- EXERCISE REQUIREMENTS -
Copy out the lines of the records below, and only those lines, from the one with "set (m := record_all ∅ subs)." through the one with "fold run in Hfin, Htr.", exactly as they appear.

---------- SOURCE DATA

(** * VoxAnalyze: field-level confidentiality pipeline

    A shallow embedding of the PII maskers (services/piiMasking.ts), of the
    summary redaction and storage steps of the upload Edge Function, of the
    storage encryption helpers and of the record read / delete handlers,
    together with the properties stated about them. *)

From Stdlib Require Import String Ascii List NArith ZArith QArith Bool Lia.
Import ListNotations.
Close Scope Q_scope.

Set Implicit Arguments.

(** ** JavaScript strings

    A JavaScript string is a sequence of UTF-16 code units; regular
    expressions without the [u] flag work on code units. *)

Definition jsstring := list N.

Fixpoint js (s : string) : jsstring :=
  match s with
  | EmptyString => []
  | String a s' => N_of_ascii a :: js s'
  end.

Definition inRange (lo hi c : N) : bool := ((lo <=? c) && (c <=? hi))%N.

Definition isChar (a : ascii) (c : N) : bool := (c =? N_of_ascii a)%N.

Definition isDigit (c : N) : bool := inRange 48 57 c.
Definition isUpper (c : N) : bool := inRange 65 90 c.
Definition isLower (c : N) : bool := inRange 97 122 c.

(** [\w]: ASCII letters, digits and underscore. *)
Definition isWordChar (c : N) : bool :=
  isUpper c || isLower c || isDigit c || (c =? 95)%N.

(** Line terminators: LF, CR, LS, PS. *)
Definition isLineTerminator (c : N) : bool :=
  (c =? 10)%N || (c =? 13)%N || (c =? 8232)%N || (c =? 8233)%N.
(** With a positive worker count the batch returns.  What it returns is, up
    to order, one entry per text: the value its call returned, or the error
    entry naming the text when its call raised.  The trace starts with the
    submissions, one per text in the order of the input, followed by the
    events of the calls, each call exactly once. *)
Lemma parallel_translate_with_outcomes fn source_lang target_lang texts max_workers sched :
  (0 < max_workers)%Z →
  ∃ rs tr,
    parallel_translate_with fn texts source_lang target_lang max_workers sched =
      (Returns rs, map submission (numbered 0 texts) ++ tr) ∧
    rs ≡ₚ map (λ t, outcome_entry t (fn t source_lang target_lang).1) texts ∧
    tr ≡ₚ flat_map (λ t, (fn t source_lang target_lang).2) texts.
Proof.
  intros Hmw. unfold parallel_translate_with.
  set (subs := numbered 0 texts).
  set (m := record_all ∅ subs).
  set (ex1 := Executor max_workers (0 + length texts)
                ([] ++ map (job_of fn source_lang target_lang) subs) [] []).
  set (run := pool_run (pool_work ex1) (sched_workers sched) ex1).
  destruct (pool_run_drains (pool_work ex1) (sched_workers sched) ex1)
    as (_ & _ & Hfin & Htr); [done..|].
  fold run in Hfin, Htr.
  unfold eventual in Hfin. unfold pending_events in Htr. simpl in Hfin, Htr.
  assert (Forall (λ f, fut_id f ∈ dom m) (ex_finished run.1)) as Hdom.
  { eapply Permutation_Forall; [symmetry; exact Hfin|].
    apply Forall_fmap, Forall_fmap, Forall_forall. intros p Hp. simpl.
    apply elem_of_dom. exists p.2. by apply record_all_numbered_lookup. }
  pose proof (as_completed_perm (dom m) sched (ex_finished run.1)) as Horder.
  rewrite (filter_all _ _ Hdom) in Horder.
  exists (map (recorded m) (as_completed (dom m) sched (ex_finished run.1))), run.2.
  split_and!.
  - rewrite (bind_returns _ _ (Executor max_workers 0 [] [] []) []);
      [|unfold lift, ThreadPoolExecutor; by rewrite decide_False by lia].
    rewrite (bind_returns _ _ _ _ (submit_all_spec _ _ _ _ _ _)).
    cbn [fst snd ex_next ex_max_workers ex_queue ex_running ex_finished].
    fold subs m ex1.
    rewrite (bind_returns _ _ run.1 run.2) by done.
    rewrite collect_spec.
    + simpl. by rewrite app_nil_r.
    + eapply Permutation_Forall; [symmetry; exact Horder|].
      eapply Forall_impl; [exact Hdom|]. intros f Hf. by apply elem_of_dom.
  - rewrite Horder, Hfin. apply Permutation_reflexive_eq.
    rewrite <- (numbered_snd 0 texts) at 1. fold subs.
    rewrite !map_map. apply map_ext_in. intros p Hp.
    apply list_elem_of_In in Hp. unfold recorded, settled, job_of. simpl.
    unfold m, subs. by rewrite (record_all_numbered_lookup ∅ 0 texts p Hp).
  - rewrite Htr. apply Permutation_reflexive_eq.
    rewrite <- (numbered_snd 0 texts) at 1. fold subs.
    by rewrite !flat_map_concat_map, !map_map.
Qed.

--------------------

- YOUR RESPONSE -
  set (m := record_all ∅ subs).
  set (ex1 := Executor max_workers (0 + length texts)
                ([] ++ map (job_of fn source_lang target_lang) subs) [] []).
  set (run := pool_run (pool_work ex1) (sched_workers sched) ex1).
  destruct (pool_run_drains (pool_work ex1) (sched_workers sched) ex1)
    as (_ & _ & Hfin & Htr); [done..|].
  fold run in Hfin, Htr.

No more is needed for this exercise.